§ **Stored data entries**

━━━━━━

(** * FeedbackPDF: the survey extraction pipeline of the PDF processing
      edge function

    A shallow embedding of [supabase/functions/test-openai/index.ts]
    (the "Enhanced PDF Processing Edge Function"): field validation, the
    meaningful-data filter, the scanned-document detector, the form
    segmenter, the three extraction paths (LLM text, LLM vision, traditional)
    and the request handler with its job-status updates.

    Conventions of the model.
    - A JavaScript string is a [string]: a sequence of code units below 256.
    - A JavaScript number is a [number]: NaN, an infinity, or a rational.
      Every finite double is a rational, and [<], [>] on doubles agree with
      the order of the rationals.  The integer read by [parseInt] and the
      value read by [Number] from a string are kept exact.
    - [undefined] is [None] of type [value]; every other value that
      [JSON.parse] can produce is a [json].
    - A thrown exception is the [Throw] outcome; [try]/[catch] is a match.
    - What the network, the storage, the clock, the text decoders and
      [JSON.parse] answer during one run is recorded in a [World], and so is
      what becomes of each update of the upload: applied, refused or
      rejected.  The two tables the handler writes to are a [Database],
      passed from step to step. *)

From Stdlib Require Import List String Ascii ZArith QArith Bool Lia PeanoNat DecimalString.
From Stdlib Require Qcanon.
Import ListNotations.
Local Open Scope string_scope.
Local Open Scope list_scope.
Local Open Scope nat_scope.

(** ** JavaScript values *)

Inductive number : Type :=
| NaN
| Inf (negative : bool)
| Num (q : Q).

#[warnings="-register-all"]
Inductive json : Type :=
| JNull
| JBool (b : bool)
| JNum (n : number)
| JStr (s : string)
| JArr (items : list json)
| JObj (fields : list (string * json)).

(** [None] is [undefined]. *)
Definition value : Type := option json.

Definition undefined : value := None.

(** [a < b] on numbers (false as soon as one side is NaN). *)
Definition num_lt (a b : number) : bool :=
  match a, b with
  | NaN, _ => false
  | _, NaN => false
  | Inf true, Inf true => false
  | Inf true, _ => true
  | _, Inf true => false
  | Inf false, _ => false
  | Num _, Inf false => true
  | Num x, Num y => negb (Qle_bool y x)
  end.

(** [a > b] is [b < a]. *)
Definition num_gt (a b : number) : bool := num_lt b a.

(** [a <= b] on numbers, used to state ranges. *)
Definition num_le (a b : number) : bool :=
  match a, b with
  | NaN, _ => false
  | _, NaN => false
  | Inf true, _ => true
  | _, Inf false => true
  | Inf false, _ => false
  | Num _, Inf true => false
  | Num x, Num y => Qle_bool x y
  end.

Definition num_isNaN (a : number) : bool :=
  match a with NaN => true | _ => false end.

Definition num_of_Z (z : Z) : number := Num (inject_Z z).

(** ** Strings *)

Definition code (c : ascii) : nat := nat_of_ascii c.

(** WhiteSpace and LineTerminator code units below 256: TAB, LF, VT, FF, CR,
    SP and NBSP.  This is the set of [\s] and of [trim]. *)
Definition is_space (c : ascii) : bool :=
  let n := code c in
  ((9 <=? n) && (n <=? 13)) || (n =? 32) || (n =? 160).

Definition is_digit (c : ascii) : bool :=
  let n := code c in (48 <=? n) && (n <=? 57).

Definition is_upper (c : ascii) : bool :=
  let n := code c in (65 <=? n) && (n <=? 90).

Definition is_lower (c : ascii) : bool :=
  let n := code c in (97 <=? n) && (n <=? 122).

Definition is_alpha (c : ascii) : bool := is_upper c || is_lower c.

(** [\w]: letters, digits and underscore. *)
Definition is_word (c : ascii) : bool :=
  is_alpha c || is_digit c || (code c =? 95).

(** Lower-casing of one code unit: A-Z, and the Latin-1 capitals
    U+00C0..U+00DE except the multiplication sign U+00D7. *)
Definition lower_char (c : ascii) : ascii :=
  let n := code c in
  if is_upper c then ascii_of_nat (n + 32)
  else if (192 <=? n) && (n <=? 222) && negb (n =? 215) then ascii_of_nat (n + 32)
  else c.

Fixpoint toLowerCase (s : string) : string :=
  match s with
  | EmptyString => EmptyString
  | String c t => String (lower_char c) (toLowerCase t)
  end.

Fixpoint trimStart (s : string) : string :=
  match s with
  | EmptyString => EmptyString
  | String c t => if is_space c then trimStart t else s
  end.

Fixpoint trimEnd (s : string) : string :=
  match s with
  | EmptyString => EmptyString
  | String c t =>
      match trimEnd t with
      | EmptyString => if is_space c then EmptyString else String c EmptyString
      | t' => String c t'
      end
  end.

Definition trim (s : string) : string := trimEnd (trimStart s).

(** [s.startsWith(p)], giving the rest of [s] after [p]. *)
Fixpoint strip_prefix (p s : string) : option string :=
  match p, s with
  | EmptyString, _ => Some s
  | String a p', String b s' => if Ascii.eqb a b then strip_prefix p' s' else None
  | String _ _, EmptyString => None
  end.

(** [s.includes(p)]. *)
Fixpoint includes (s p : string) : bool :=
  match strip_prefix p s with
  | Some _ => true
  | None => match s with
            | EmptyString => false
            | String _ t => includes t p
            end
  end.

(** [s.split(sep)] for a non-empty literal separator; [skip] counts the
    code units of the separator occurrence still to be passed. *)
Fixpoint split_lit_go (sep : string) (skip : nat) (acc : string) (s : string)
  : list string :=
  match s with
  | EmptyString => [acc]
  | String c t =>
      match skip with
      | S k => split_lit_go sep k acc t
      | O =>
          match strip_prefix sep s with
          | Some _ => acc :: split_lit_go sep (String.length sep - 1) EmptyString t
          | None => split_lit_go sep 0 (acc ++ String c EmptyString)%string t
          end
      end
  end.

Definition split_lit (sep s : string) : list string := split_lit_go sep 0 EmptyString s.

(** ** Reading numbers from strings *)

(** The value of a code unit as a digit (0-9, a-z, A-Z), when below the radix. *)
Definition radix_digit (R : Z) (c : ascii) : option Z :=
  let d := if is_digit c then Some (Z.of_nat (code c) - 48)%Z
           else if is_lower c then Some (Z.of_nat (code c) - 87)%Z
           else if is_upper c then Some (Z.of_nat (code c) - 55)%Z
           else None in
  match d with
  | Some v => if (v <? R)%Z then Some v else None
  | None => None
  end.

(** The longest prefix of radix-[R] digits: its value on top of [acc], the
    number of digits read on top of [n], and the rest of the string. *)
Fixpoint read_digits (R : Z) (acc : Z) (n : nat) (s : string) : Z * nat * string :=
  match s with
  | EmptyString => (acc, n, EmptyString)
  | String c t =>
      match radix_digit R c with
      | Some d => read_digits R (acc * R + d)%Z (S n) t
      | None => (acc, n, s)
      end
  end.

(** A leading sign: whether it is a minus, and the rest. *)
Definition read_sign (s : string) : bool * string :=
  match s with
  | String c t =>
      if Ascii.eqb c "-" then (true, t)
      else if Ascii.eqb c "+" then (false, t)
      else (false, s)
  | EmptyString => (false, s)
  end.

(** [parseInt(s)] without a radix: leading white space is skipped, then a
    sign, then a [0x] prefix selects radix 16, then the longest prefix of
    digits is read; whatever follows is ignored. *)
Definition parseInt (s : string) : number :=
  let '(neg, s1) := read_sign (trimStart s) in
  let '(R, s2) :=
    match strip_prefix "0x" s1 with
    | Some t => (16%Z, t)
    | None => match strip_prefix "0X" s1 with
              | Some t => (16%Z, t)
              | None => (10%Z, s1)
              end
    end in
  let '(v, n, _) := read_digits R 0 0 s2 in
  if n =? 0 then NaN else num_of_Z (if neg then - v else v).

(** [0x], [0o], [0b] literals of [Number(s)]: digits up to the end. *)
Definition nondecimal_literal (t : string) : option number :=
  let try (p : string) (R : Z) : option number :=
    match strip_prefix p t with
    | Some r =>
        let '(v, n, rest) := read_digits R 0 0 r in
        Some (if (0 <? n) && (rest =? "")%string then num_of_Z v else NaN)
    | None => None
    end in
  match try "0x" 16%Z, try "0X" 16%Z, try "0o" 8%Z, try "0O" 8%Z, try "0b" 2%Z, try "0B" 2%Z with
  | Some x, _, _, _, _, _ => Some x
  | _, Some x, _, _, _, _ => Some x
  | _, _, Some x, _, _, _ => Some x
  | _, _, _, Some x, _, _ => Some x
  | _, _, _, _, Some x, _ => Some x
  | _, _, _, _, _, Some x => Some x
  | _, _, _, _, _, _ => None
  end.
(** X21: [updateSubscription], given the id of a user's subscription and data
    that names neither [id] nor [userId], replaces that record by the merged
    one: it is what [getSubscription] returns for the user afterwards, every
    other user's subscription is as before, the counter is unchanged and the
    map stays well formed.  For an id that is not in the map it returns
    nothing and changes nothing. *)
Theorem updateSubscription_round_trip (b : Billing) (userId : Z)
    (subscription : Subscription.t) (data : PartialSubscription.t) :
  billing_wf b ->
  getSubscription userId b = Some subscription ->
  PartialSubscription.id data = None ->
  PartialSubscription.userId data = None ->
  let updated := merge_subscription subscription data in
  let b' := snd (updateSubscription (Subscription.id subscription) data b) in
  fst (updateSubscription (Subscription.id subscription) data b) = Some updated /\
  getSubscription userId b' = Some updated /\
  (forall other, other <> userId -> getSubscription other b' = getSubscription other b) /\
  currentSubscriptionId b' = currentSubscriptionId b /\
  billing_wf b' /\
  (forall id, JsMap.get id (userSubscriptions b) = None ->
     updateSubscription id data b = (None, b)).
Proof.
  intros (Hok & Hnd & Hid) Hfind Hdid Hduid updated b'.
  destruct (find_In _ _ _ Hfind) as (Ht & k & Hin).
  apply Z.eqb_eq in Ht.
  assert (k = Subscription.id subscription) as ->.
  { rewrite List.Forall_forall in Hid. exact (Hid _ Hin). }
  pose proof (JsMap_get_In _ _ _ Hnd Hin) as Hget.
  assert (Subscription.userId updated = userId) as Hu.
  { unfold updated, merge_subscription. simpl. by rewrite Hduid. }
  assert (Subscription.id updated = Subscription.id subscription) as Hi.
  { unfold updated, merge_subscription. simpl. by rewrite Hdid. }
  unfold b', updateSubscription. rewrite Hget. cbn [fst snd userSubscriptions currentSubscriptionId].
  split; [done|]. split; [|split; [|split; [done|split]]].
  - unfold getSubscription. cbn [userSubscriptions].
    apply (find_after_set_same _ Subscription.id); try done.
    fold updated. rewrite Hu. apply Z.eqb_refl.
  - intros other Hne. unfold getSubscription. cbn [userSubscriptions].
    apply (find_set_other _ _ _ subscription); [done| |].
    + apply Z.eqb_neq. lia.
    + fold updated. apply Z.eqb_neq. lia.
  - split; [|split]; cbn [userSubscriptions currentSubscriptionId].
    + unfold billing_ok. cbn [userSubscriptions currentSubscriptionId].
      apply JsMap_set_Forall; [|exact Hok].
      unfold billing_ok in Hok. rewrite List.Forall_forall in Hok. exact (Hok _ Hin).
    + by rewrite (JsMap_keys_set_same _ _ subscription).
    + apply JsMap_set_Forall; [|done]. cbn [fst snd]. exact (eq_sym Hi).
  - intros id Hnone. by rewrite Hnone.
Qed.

━━━━━━

§ **ASSIGNMENT**
Above are the records; from them, give again exactly the lines from the one containing "[JSON.parse] can produce is a [json]." through the one containing "Definition code (c", both included.

§ **REPLY TO THE TASK**
      [JSON.parse] can produce is a [json].
    - A thrown exception is the [Throw] outcome; [try]/[catch] is a match.
    - What the network, the storage, the clock, the text decoders and
      [JSON.parse] answer during one run is recorded in a [World], and so is
      what becomes of each update of the upload: applied, refused or
      rejected.  The two tables the handler writes to are a [Database],
      passed from step to step. *)

From Stdlib Require Import List String Ascii ZArith QArith Bool Lia PeanoNat DecimalString.
From Stdlib Require Qcanon.
Import ListNotations.
Local Open Scope string_scope.
Local Open Scope list_scope.
Local Open Scope nat_scope.

(** ** JavaScript values *)

Inductive number : Type :=
| NaN
| Inf (negative : bool)
| Num (q : Q).

#[warnings="-register-all"]
Inductive json : Type :=
| JNull
| JBool (b : bool)
| JNum (n : number)
| JStr (s : string)
| JArr (items : list json)
| JObj (fields : list (string * json)).

(** [None] is [undefined]. *)
Definition value : Type := option json.

Definition undefined : value := None.

(** [a < b] on numbers (false as soon as one side is NaN). *)
Definition num_lt (a b : number) : bool :=
  match a, b with
  | NaN, _ => false
  | _, NaN => false
  | Inf true, Inf true => false
  | Inf true, _ => true
  | _, Inf true => false
  | Inf false, _ => false
  | Num _, Inf false => true
  | Num x, Num y => negb (Qle_bool y x)
  end.

(** [a > b] is [b < a]. *)
Definition num_gt (a b : number) : bool := num_lt b a.

(** [a <= b] on numbers, used to state ranges. *)
Definition num_le (a b : number) : bool :=
  match a, b with
  | NaN, _ => false
  | _, NaN => false
  | Inf true, _ => true
  | _, Inf false => true
  | Inf false, _ => false
  | Num _, Inf true => false
  | Num x, Num y => Qle_bool x y
  end.

Definition num_isNaN (a : number) : bool :=
  match a with NaN => true | _ => false end.

Definition num_of_Z (z : Z) : number := Num (inject_Z z).

(** ** Strings *)

Definition code (c : ascii) : nat := nat_of_ascii c.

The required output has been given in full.